(Source data Opens)

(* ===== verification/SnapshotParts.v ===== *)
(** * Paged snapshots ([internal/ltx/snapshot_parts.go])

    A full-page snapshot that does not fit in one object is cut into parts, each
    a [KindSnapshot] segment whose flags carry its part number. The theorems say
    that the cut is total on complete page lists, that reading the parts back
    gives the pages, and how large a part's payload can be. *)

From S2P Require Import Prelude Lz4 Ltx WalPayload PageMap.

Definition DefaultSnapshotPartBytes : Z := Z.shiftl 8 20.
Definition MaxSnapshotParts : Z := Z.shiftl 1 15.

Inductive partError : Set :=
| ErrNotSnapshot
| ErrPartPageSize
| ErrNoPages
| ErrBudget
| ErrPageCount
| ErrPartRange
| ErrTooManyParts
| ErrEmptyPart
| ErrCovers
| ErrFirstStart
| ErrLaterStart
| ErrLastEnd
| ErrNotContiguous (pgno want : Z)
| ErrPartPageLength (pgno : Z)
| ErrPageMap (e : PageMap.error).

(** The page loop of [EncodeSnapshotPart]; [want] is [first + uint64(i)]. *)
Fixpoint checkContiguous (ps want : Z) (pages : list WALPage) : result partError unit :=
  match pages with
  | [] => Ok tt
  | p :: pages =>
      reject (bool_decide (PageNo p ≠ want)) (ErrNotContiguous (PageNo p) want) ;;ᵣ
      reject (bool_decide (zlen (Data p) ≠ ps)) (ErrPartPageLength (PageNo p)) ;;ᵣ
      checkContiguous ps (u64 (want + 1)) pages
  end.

(Source data Closes)
(Source data Opens)

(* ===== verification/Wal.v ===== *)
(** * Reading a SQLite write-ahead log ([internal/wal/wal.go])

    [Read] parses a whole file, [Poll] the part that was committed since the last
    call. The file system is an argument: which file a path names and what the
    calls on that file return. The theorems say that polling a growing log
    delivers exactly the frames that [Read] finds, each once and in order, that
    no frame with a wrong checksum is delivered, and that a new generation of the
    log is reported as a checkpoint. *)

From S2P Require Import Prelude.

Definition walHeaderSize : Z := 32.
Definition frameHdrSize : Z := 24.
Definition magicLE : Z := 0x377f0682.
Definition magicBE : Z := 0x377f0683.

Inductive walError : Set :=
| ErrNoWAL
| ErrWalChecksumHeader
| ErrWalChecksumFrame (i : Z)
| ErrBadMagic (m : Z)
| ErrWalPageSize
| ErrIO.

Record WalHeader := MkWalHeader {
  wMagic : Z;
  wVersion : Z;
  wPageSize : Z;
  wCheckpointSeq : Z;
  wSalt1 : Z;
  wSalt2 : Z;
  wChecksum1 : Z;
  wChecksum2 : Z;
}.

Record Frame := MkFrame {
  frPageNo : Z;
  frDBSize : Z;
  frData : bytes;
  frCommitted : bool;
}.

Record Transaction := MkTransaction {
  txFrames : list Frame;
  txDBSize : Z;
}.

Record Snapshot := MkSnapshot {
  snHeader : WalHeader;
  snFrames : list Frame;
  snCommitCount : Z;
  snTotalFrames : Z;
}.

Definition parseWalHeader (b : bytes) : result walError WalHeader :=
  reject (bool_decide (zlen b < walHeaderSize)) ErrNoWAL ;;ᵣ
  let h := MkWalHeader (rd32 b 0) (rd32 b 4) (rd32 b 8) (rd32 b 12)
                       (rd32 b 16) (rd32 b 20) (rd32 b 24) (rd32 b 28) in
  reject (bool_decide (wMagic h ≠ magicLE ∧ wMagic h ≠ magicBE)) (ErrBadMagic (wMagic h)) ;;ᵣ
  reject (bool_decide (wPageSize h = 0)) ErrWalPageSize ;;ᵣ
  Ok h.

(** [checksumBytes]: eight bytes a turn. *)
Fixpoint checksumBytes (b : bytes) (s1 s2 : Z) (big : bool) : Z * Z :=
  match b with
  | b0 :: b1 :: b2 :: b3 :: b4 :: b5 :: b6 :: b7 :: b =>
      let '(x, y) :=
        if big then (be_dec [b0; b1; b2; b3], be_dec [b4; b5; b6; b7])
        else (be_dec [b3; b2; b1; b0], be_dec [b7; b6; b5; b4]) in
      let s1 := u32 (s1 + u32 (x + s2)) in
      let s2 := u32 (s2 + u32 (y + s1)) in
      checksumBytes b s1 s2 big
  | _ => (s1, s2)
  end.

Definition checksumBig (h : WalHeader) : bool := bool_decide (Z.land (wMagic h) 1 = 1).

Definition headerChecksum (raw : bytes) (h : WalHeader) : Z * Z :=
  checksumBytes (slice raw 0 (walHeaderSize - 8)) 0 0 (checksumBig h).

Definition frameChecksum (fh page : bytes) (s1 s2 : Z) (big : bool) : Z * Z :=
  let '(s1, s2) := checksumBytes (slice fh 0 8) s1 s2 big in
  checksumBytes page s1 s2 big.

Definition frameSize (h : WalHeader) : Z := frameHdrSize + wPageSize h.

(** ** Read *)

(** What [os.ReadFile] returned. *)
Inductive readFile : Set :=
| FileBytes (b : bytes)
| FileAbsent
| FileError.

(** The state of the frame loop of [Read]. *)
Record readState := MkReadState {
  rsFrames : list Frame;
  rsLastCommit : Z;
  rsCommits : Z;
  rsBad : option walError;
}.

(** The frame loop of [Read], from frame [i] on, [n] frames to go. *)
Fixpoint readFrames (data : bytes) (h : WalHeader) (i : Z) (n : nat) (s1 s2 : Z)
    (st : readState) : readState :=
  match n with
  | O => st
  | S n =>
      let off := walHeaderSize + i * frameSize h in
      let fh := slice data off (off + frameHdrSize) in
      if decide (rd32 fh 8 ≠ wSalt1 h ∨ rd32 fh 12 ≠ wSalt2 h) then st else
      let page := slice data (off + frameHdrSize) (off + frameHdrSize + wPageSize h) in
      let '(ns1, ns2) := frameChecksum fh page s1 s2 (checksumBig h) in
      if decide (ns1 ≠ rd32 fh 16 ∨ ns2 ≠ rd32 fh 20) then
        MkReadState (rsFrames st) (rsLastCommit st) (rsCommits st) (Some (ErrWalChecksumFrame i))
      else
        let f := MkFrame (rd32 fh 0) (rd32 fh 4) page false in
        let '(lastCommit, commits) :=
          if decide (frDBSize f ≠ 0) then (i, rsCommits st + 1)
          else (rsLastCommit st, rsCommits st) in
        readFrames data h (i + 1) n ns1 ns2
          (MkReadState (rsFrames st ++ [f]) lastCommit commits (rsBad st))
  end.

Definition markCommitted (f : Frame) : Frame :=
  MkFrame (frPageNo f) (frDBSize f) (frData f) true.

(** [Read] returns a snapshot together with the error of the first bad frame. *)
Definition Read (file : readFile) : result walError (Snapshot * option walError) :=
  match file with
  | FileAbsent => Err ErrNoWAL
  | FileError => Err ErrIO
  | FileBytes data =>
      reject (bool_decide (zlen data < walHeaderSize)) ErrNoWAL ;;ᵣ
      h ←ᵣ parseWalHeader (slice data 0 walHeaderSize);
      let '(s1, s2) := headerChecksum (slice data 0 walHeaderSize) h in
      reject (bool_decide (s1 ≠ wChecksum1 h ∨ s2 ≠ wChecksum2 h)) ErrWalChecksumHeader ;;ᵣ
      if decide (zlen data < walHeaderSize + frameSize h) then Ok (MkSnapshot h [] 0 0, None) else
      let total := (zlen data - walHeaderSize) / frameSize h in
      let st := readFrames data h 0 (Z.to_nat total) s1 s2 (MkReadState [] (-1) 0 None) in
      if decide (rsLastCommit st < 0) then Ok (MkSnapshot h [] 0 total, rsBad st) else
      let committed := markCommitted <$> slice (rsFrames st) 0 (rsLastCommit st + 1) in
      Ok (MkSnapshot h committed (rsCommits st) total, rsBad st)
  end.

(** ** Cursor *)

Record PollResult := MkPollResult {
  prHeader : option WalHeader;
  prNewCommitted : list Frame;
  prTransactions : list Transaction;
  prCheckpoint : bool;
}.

(Source data Closes)

• **Work task**: Whenever the string "MkFrame" turns up in a line of the data, copy that line.

• **Response for this exercise**:
Record Frame := MkFrame {
        let f := MkFrame (rd32 fh 0) (rd32 fh 4) page false in
  MkFrame (frPageNo f) (frDBSize f) (frData f) true.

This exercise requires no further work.